83 As set out in paras [45] and [48] above, the most substantive pleading concerning any of the facilities deals with the First Facility. However, even if I accepted that it was sufficient to rely only on the affidavit verifying the Defence that the Defendant has sworn (and I do not accept that) it is the matters that the Defendant fails to detail that causes me to consider that the Defendant fails to show a Defence in relation to the First Facility. She refers to executing the agreement "under the influence of the Plaintiff" but does not provide any particulars of the circumstances of the Bank exercising influence over her. There is no presumption of influence in relation to a bank over a customer (Meagher, Gummow and Lehane, Equity Doctrines and Remedies, 2002, 4th edition, Butterworths, Sydney at [15-055].) Moreover, the influence must be "undue" influence, a matter which is not alleged by the Defendant: Watkins v Combes (1922) 30 CLR 180 at 193-4.
84 Further, there are no particulars of how the Defendant relied on the Representation alleged when it is not asserted that she is unable to read and understand English, and the facility agreement signed by her makes no mention of Rivat Pty Ltd. That is also relevant to what appears to be one particular of the unjustness of the contract, namely, that she was ignorant of its contents at the time of execution.
85 If this matter had come to a judge for judicial directions pursuant to the recently promulgated Possession List Practice Note there can be no doubt that paragraphs 3, 4, 6 and 7 of the proposed Defence would not have been considered sufficient without further affidavit evidence to show that there really was a defence to the claim made on that facility. Bearing in mind that the onus is on the Defendant on an application to set aside the judgment I consider that there is no sufficient evidence to show that the Defendant has a defence to the claim made on the First Facility.

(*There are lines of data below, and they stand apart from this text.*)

(** * Manacher's algorithm: all longest palindromic substrings

    A shallow embedding of [manacher] from [src/manacher.cc] and the
    proofs of its specification.

    Modelling choices.
    - [std::string] is a [list ascii]; [vector<int>] is a [list Z].
    - [int] is the 32-bit two's complement integer.  The length of the
      transformed string is narrowed to it ([int n =
      processed_s.length()], [int_length]): from [2^30] input characters
      on [n] is negative or has wrapped around.  [vector<int> p(n, 0)]
      converts [n] to a size and throws [std::length_error] when it was
      negative ([new_vector], the fault [LengthError]).
    - The [int] arithmetic of the loop body of the pass wraps around
      ([int_add], [int_sub], [int_mul]), as the compiled code does (the
      language leaves signed overflow undefined): the product [2 * C]
      leaves [int] once [n] is above [2^30], and the subtraction of [i]
      brings the mirror back.  In the [while] loop, the other two loops
      and the loop counters every value is between [-1] and [n], so the
      arithmetic there is exact.
    - Every subscript ([processed_s[k]], [p[k]]) and [substr] is a checked
      operation of the [outcome] monad: leaving the container is the fault
      [OutOfBounds], never a default value.
    - The [for] and [while] loops re-test their guard at every round, as in
      the source, under a round budget; exhausting it is the fault
      [OutOfFuel]. *)

From Stdlib Require Import ZArith Lia Ascii String.
From stdpp Require Import base tactics option list list_numbers sorting.

Local Open Scope Z_scope.

(** ** Outcomes of a run *)

Inductive fault : Type :=
| OutOfBounds
| OutOfFuel
| LengthError.

Inductive outcome (A : Type) : Type :=
| Ok (a : A)
| Fail (f : fault).

Arguments Ok {A} a.
Arguments Fail {A} f.

#[global] Instance outcome_ret : MRet outcome := λ A a, Ok a.

#[global] Instance outcome_bind : MBind outcome := λ A B k c,
  match c with
  | Ok a => k a
  | Fail f => Fail f
  end.

(** ** [int] *)

Definition INT_MAX : Z := 2147483647.
Definition INT_MIN : Z := -2147483648.

(** Conversion to [int]: the value modulo [2^32] that lies between
    [INT_MIN] and [INT_MAX]. *)
Definition to_int (x : Z) : Z := (x - INT_MIN) mod 4294967296 + INT_MIN.

(** [a + b], [a - b] and [a * b] on [int]s: a result that leaves [int]
    wraps around. *)
Definition int_add (a b : Z) : Z := to_int (a + b).
Definition int_sub (a b : Z) : Z := to_int (a - b).
Definition int_mul (a b : Z) : Z := to_int (a * b).

Arguments to_int : simpl never.
Arguments int_add : simpl never.
Arguments int_sub : simpl never.
Arguments int_mul : simpl never.

(** ** Containers *)

(** [v.length()] converted to [int] (line 28). *)
Definition int_length {A : Type} (v : list A) : Z :=
  to_int (Z.of_nat (length v)).

(** [std::string] of [char]. *)
Abbreviation str := (list ascii).

(** [v[k]] for an [int] subscript [k]. *)
Definition index {A : Type} (v : list A) (k : Z) : outcome A :=
  if k <? 0 then Fail OutOfBounds
  else match v !! Z.to_nat k with
       | Some x => Ok x
       | None => Fail OutOfBounds
       end.

(** [v[k] = x]. *)
Definition store {A : Type} (v : list A) (k : Z) (x : A) : outcome (list A) :=
  if (0 <=? k) && (k <? Z.of_nat (length v))
  then Ok (<[Z.to_nat k := x]> v)
  else Fail OutOfBounds.

(** [vector<int> p(n, x)] for an [int] size [n]: the size is converted to
    [size_t]; a negative [n] becomes a size above [max_size()] and the
    constructor throws [std::length_error]. *)
Definition new_vector (n : Z) (x : Z) : outcome (list Z) :=
  if n <? 0 then Fail LengthError
  else Ok (replicate (Z.to_nat n) x).

(** [s.substr(pos, len)] with [int] arguments converted to [size_t]: a
    negative argument becomes a huge unsigned one.  [substr] throws
    [out_of_range] when [pos > s.size()] and otherwise returns the
    characters [[pos, min(pos + len, size))]. *)
Definition substr (s : str) (pos len : Z) : outcome str :=
  if (pos <? 0) || (Z.of_nat (length s) <? pos) then Fail OutOfBounds
  else if len <? 0 then Ok (drop (Z.to_nat pos) s)
  else Ok (take (Z.to_nat len) (drop (Z.to_nat pos) s)).

(** ** Loops *)

(** [for (int i = lo; i < hi; ++i) body] *)
Fixpoint for_loop {St : Type} (fuel : nat) (i hi : Z)
    (body : Z → St → outcome St) (st : St) : outcome St :=
  match fuel with
  | O => Fail OutOfFuel
  | S fuel' =>
      if i <? hi
      then st' ← body i st; for_loop fuel' (i + 1) hi body st'
      else Ok st
  end.

(** ** The transformed string (lines 22-26) *)

Definition sep : ascii := "#"%char.

Definition preprocess (s : str) : str :=
  fold_left (fun processed_s c => (processed_s ++ [c]) ++ [sep]) s [sep].

(** ** The radius pass (lines 28-50) *)

Record pass_state : Type := PassState {
  p : list Z;   (* radius array *)
  C : Z;        (* centre of the rightmost palindrome found so far *)
  R : Z         (* its right boundary *)
}.

(** The [while] loop of line 41.  [&&] is evaluated left to right and
    stops at the first false operand, so the two characters are only read
    once both bound tests have passed. *)
Fixpoint expand (fuel : nat) (processed_s : str) (n i : Z) (p : list Z)
    : outcome (list Z) :=
  match fuel with
  | O => Fail OutOfFuel
  | S fuel' =>
      pi ← index p i;
      if (i - (1 + pi) >=? 0) && (i + (1 + pi) <? n)
      then
        a ← index processed_s (i - (1 + pi));
        b ← index processed_s (i + (1 + pi));
        if Ascii.eqb a b
        then p' ← store p i (pi + 1); expand fuel' processed_s n i p'
        else Ok p
      else Ok p
  end.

86 In relation to the claim made in respect of the Second Facility I consider that the Defendant does not show that she has a defence to this claim. Her failure to respond to the evidence of the signing of the Business Purpose Declaration on 16 March 2006 and her failure to provide any explanation about the prima facie evidence of a draw down of the facility means that she does not show she has a defence to the claim on this facility.
87 In relation to the Third Facility there is a similar failure to respond to the evidence tending to show a draw down of the facility. More significantly, what appears in her first two Defences and in the draft Defence served on 8 or 9 February 2010 (set out in para [55] above) constitutes an admission in relation to the Third and Fourth Facilities. Moreover, paragraph 21 of the proposed Defence (set out in para [56] above) is inconsistent with the earlier forms of the Defences and there is no explanation about that inconsistency.
88 I am not satisfied that the Defendant shows that she has a Defence to the claims made.